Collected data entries
++++

(** * Wallpaper Publisher: a shallow embedding of [wallpaper_publisher.py]

    The development follows the Python source function by function:
    - [PyStr]    the [str] methods the program calls ([strip], [startswith],
                 slices, [split], [join]) and [pathlib]'s [suffix];
    - [Env]      [load_environment] over the process environment;
    - [Form]     the widgets and attributes of [WallpaperPublisher] as a
                 record, with the handlers as state transformers;
    - [Ai]       the reading of the model's reply, [_update_metadata_ui], and
                 the callbacks the worker threads hand to the interactive
                 thread;
    - [Publish]  [_publish_wallpaper_thread], the two remote services being
                 explicit outcomes: it returns the remote calls it made and
                 the callbacks it scheduled;
    - [Session]  the events of the interactive thread;
    - [Spec]     the notions the statements use; [Samples] concrete inputs.
    The facts and the theorems come after the definitions.

    A Python [str] is modelled as a [string] whose characters are the code
    points below 256. A worker thread is modelled by what it calls and
    schedules, reading the form as it is when the action is triggered; the
    one place where the order of the two threads shows, the late reading of
    an [except] variable by a scheduled callback, is an explicit outcome. *)

From Stdlib Require Import Ascii String List Bool Arith NArith ZArith DecimalString Lia.
From stdpp Require Import base strings gmap.

Set Warnings "-register-all".

Local Open Scope nat_scope.

(** ** Python strings *)

Module PyStr.

(** [str.isspace] on a single character (code points below 256). *)
Definition isspace (c : ascii) : bool :=
  let n := N_of_ascii c in
  ((9 <=? n) && (n <=? 13) || (28 <=? n) && (n <=? 31)
   || (n =? 32) || (n =? 133) || (n =? 160))%N.

(** Truth value of a [str]: the empty string is false. *)
Definition truthy (s : string) : bool :=
  match s with EmptyString => false | String _ _ => true end.

(** Removal of the leading, respectively trailing, characters that
    satisfy [p]. *)
Fixpoint lstrip_by (p : ascii -> bool) (s : string) : string :=
  match s with
  | EmptyString => EmptyString
  | String c r => if p c then lstrip_by p r else s
  end.

Fixpoint rstrip_by (p : ascii -> bool) (s : string) : string :=
  match s with
  | EmptyString => EmptyString
  | String c r =>
      match rstrip_by p r with
      | EmptyString => if p c then EmptyString else String c EmptyString
      | r' => String c r'
      end
  end.

Definition strip_by (p : ascii -> bool) (s : string) : string :=
  rstrip_by p (lstrip_by p s).

(** [s.strip()] *)
Definition strip (s : string) : string := strip_by isspace s.

(** [s.strip(ch)] for a one-character argument. *)
Definition strip_char (ch : ascii) (s : string) : string :=
  strip_by (fun c => Ascii.eqb c ch) s.

(** [s.startswith(p)] *)
Definition startswith (p s : string) : bool := String.prefix p s.

(** [s[a:-b]] for non-negative literals [a] and [b > 0]: the stop index is
    [len(s) - b] clipped at 0, and the slice is empty when it does not lie
    after the start. *)
Definition slice (a b : nat) (s : string) : string :=
  String.substring a (String.length s - b - a) s.

(** [s.split(sep)] for a one-character separator: every occurrence cuts,
    so the result always has one more element than there are separators. *)
Fixpoint split (sep : ascii) (s : string) : list string :=
  match s with
  | EmptyString => [EmptyString]
  | String c r =>
      if Ascii.eqb c sep then EmptyString :: split sep r
      else match split sep r with
           | [] => [String c EmptyString]
           | w :: ws => String c w :: ws
           end
  end.

(** [sep.join(l)] *)
Definition join (sep : string) (l : list string) : string :=
  String.concat sep l.

(** Every character of [s] satisfies [p]. *)
Fixpoint all_chars (p : ascii -> bool) (s : string) : bool :=
  match s with
  | EmptyString => true
  | String c r => p c && all_chars p r
  end.

(** The characters of a string, as [list(s)] or iteration over it gives. *)
Fixpoint chars (s : string) : list string :=
  match s with
  | EmptyString => []
  | String c r => String c EmptyString :: chars r
  end.

(** [s[1:]] *)
Definition tail (s : string) : string :=
  match s with EmptyString => EmptyString | String _ r => r end.

(** [s.rfind(ch)]: index of the last occurrence, [None] for -1. *)
Fixpoint rfind (ch : ascii) (s : string) : option nat :=
  match s with
  | EmptyString => None
  | String c r =>
      match rfind ch r with
      | Some i => Some (S i)
      | None => if Ascii.eqb c ch then Some 0 else None
      end
  end.

(** [pathlib.PurePath(p).name] for a path with forward slashes: the last
    component, empty and [.] components being dropped by the parser. *)
Definition path_name (p : string) : string :=
  List.last
    (List.filter (fun c => negb (String.eqb c "") && negb (String.eqb c "."))
                 (split "/" p))
    "".

(** [pathlib.PurePath(p).suffix]: the name from its last dot, unless that
    dot is the first or the last character of the name. *)
Definition suffix (p : string) : string :=
  let name := path_name p in
  match rfind "." name with
  | Some i =>
      if (0 <? i) && (i <? String.length name - 1)
      then String.substring i (String.length name - i) name
      else ""
  | None => ""
  end.

(** [os.path.basename(p)]: what follows the last slash. *)
Definition basename (p : string) : string := List.last (split "/" p) "".

End PyStr.

(** ** Python values, as [json.loads] returns them *)

Inductive pyval : Type :=
| PyNone
| PyBool (b : bool)
| PyInt (z : Z)
| PyFloat (repr : string)
| PyStr (s : string)
| PyList (l : list pyval)
| PyDict (d : list (string * pyval)).

(** [type(v).__name__] *)
Definition type_name (v : pyval) : string :=
  match v with
  | PyNone => "NoneType"
  | PyBool _ => "bool"
  | PyInt _ => "int"
  | PyFloat _ => "float"
  | PyStr _ => "str"
  | PyList _ => "list"
  | PyDict _ => "dict"
  end.

(** [d.get(k, default)] on the items of a dict. *)
Fixpoint dict_get (d : list (string * pyval)) (k : string) (default : pyval) : pyval :=
  match d with
  | [] => default
  | (k', v) :: d' => if String.eqb k' k then v else dict_get d' k default
  end.

(** ** The environment loader *)

Module Env.

(** [os.getenv(var)]: [None] when the variable is not set. *)
Definition getenv (environ : gmap string string) (var : string) : option string :=
  environ !! var.

(** [os.getenv(var, default)] *)
Definition getenv_default (environ : gmap string string) (var default : string) : string :=
  match environ !! var with Some v => v | None => default end.

(** Truth value of what [os.getenv] returns: [None] and [""] are false. *)
Definition truthy_opt (o : option string) : bool :=
  match o with Some s => PyStr.truthy s | None => false end.

(** [load_dotenv(path)] with its default [override=False]: the values of
    the file are added for the variables the process does not have yet. *)
Definition load_dotenv (file environ : gmap string string) : gmap string string :=
  environ ∪ file.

++++

BRIEF: Each line from the one that includes "(** [load_dotenv(path)] with" down to the close of the records above is to be given again exactly, and no other line is to appear.

SOLUTION TO THE PROBLEM:
(** [load_dotenv(path)] with its default [override=False]: the values of
    the file are added for the variables the process does not have yet. *)
Definition load_dotenv (file environ : gmap string string) : gmap string string :=
  environ ∪ file.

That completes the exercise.